- What you are asked to do
Nothing but the lines from the one containing "- values are" to the end of the data should be returned, each exactly as written.

- Data under study
(** * refry: cache keys, resource definitions and the state resolver

    A shallow embedding of [src/helpers/index.js].  The helpers are
    JavaScript functions over dynamically typed values, so the embedding
    starts with a small model of the JavaScript values the helpers touch
    (plain data, opaque functions and normalizr schema objects), of the
    language built-ins they call ([typeof], [ToString], [JSON.stringify],
    [encodeURIComponent], ...) and of the two small npm dependencies
    [querystring] and [string-hash].  [normalize-url] stays a parameter.

    Modelling conventions:
    - a string is a sequence of code units below 256;
    - a number is an integer;
    - an object is the list of its own enumerable properties, with
      distinct keys, in the order they were created.  Where the language
      lists the properties of an object ([Object.keys], object spread,
      [JSON.stringify]) the keys that are array indices come first, in
      ascending numeric order, and the other keys follow in creation
      order: that listing is [own_order];
    - reading [v[k]] finds the own properties of [v] and, on a plain
      object, the members of [Object.prototype].  The members that
      arrays, strings, numbers, booleans and functions inherit are not
      modelled, nor are the own members of a function;
    - a function is an opaque value: the model never calls one;
    - values are trees: no object is reachable along two paths, except
      where the normalizer takes an object from [extends] (see
      [shares]);
    - an exception is a [Throw] of the error monad [result]. *)

From Stdlib Require Import ZArith NArith List String Ascii Bool Lia.
From Stdlib Require Import Permutation DecimalString Sorted.
Import ListNotations.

- Problem solution
    - values are trees: no object is reachable along two paths, except
      where the normalizer takes an object from [extends] (see
      [shares]);
    - an exception is a [Throw] of the error monad [result]. *)

From Stdlib Require Import ZArith NArith List String Ascii Bool Lia.
From Stdlib Require Import Permutation DecimalString Sorted.
Import ListNotations.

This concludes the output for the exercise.